Inside a Northern India Temple Where Women Are Exorcized to Tame Their 'Ghosts'
Women are brought to the temple of Guru Deoji in Northern India for exorcisms.
-- Screams rang out from the temple of Guru Deoji in Northern India. It was the sounds of a woman who seemed to be begging for mercy.
The woman, believed by her husband to be possessed by demons, was undergoing an exorcism. And she is far from being the only one.
Locals in Malajpur, India, where the temple is located, say thousands of women have been brought to the temple by their husbands or family members over the years to submit to a reclusive guru and his disciples who claim to drive off demons and restore sanity for a fee. Exorcisms can involve the women being shouted at, their hair pulled and even beaten. ABC News' "Nightline" obtained a video that captured an exorcism ritual at the temple in which women were beaten with a broom.
To get rid of ghosts, rural India has traditionally relied on gurus claiming to have supernatural powers who the husbands or family of the possessed pay in exchange to have their loved ones exorcized.
V.B. Rawat, an activist and author who has written about social development in India, said it’s all a sham.
“It is an attempt to keep people subjugated for years in the name of tradition, in the name of religion, so they do not question the wrongs done to them,” Rawat said.
Most often, he said, it’s the women who are wronged. “These kinds of things are used against women ... A woman can easily be declared as a witch.”
Rawat is a so-called “rationalist,” meaning someone who works to expose “black magic,” and it’s dangerous work in India. Last year, a rationalist named Narenda Dabholkar was shot twice in the head at close range on his morning walk by two assailants on a motorcycle, according to the Times of India. Dabholkar was mobilizing public support for a new law against superstition in the state legislature at the time.
“Nightline” set out on a journey with Rawat to Guru Deoji’s temple in Malajpur to see what was going on.
While at the temple, a woman named Krishna said she had lived there for one year because her husband believes she is possessed. He said he believes his wife’s own ghost abuses her and won’t let her have a son.
“She gets aggressive, she can’t speak,” her husband said in Hindi.
During an exorcism by the guru, Krishna’s eyes went wild, her body slacked, but it was over quickly.

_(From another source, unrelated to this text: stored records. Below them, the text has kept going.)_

(** A replaced session cannot hurt its replacement: once a client has
    logged in again under its run id, the teardown of its old session, whenever
    it comes, leaves the whole server exactly as it is. *)
Theorem stale_teardown_harmless conn sid old o login now generated observed version sent st run :
  login_accepted login now generated run st ->
  registry st !! run = Some old -> sessions st !! old = Some o -> runID o = run ->
  sessions st !! sid = None ->
  let st' := (handleLogin conn sid login now generated observed version sent st).2 in
  teardown_close old (teardown_remove old st') = st'.
Proof.
  intros Hacc Hold Ho Hrun Hfresh st'. assert (Hne : old <> sid) by (intros ->; congruence).
  unfold st'. rewrite (handleLogin_started conn sid login now generated observed version sent st run Hacc).
  rewrite Hold. cbn [snd].
  set (session := session_of st run conn login).
  set (st2 := set_registry (<[run := sid]> (registry st)) (set_sessions (<[sid := session]> (sessions st)) st)).
  assert (Ho2 : sessions st2 !! old = Some o) by (cbn; by rewrite lookup_insert_ne).
  destruct (with_session_lookup old (fun sr => Close (vhosts st2) sr.1 sr.2) st2 o Ho2)
    as (Hc & _ & Hrg & _ & _). fold (close_session old st2) in *. cbn [fst snd] in Hc.
  set (st3 := close_session old st2) in *.
  set (st4 := if sent then _ else st3).
  set (o' := (Close (vhosts st2) o (router st2)).1) in *.
  assert (H4 : sessions st4 !! old = Some o' /\ registry st4 = <[run := sid]> (registry st)).
  { unfold st4. destruct sent; [|done].
    destruct (sessions st3 !! sid) as [s|] eqn:E; [|by rewrite with_session_none].
    destruct (with_session_lookup sid
      (fun sr => (requestWorkConns (poolTarget (pool session)) sr.1, sr.2)) st3 s E)
      as (_ & _ & Hr & _ & Hoth). rewrite Hoth by done. split; [done|]. by rewrite Hr. }
  destruct H4 as [H4s H4r]. destruct (Close_done (vhosts st2) o (router st2)) as [Hdone Hrid].
  fold o' in Hdone, Hrid.
  assert (Hrem : teardown_remove old st4 = st4).
  { unfold teardown_remove. rewrite H4s. unfold Registry.Remove.
    rewrite Hrid, Hrun, H4r, lookup_insert_eq, bool_decide_false; [done|congruence]. }
  rewrite Hrem. unfold teardown_close, close_session. apply (with_session_id _ _ _ o'); [done|].
  cbn [fst snd]. unfold Close. by rewrite Hdone.
Qed.
Record Status := MkStatus {
  st_Current : bytes;
  st_Latest : bytes;
  st_Available : bool;
  st_Notes : bytes;
  st_Published : Z;
  st_URL : bytes;
  st_Asset : bytes;
  st_Size : Z;
  st_CheckedAt : Z;
  st_Error : status_error
}.

Definition CacheTTL : Z := 6 * Hour.

Definition Stale (now : Z) (s : Status) : bool := CacheTTL <? time_Sub now (st_CheckedAt s).

Definition Check_ (version goos goarch : bytes) (fetched : res uerr (list Release)) (now : Z) : Status :=
  let current := Short version in
  let status e := MkStatus current [] false [] 0 [] [] 0 now e in
  match ParseVersion current with
  | Err _ => status (ErrRunningVersion current)
  | Ok running =>
      match Latest fetched with
      | Err ErrNoRelease => status NoStatusError
      | Err e => status (ErrCheck e)
      | Ok release =>
          match ParseVersion (Tag release) with
          | Err e => status (ErrCheck e)
          | Ok latest =>
              let about available asset size e :=
                MkStatus current (String latest) available (Notes release) (Published release)
                  (HTMLURL release) asset size now e in
              if negb (NewerThan latest running) then about false [] 0 NoStatusError
              else match AssetFor release goos goarch with
                   | None => about false [] 0 (ErrNoBuild (Tag release) goos goarch)
                   | Some asset => about true (a_Name asset) (a_Size asset) NoStatusError
                   end
          end
      end
  end.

When the guru finally agreed to talk to “Nightline” on the second day, he said through a translator that the “temple heals,” not him, and he is more of a caretaker who channels the powers of gurus before him. He also claimed that women he performed exorcisms on later gave birth to sons.
But on that day, a group of rationalists arrived, saying they were there to stage an intervention on the guru and expose him as a fraud. The guru refused to perform any exorcisms until the group left. Within minutes, the temple was shut down and the doors closed.
On the third day, “Nightline” was allowed back as the only outsiders in the temple. Inside, men and women separated and the chanting began as the guru’s disciples prepared the exorcism on women ready to submit.
“People who will watch her will say it is the ghost who is beaten up, not the woman. The problem is it is the woman who is beaten up,” Rawat said. “I call it a celebration of ignorance.”
One after the other, women approached and bowed down before the temple’s alter, as they were shouted at and had their hair pulled. All the while, one of the guru’s disciples demanded demons leave the women’s bodies. It was a frantic, desperate scene. But Krishna said she will keep coming back until she is certain her demon is gone.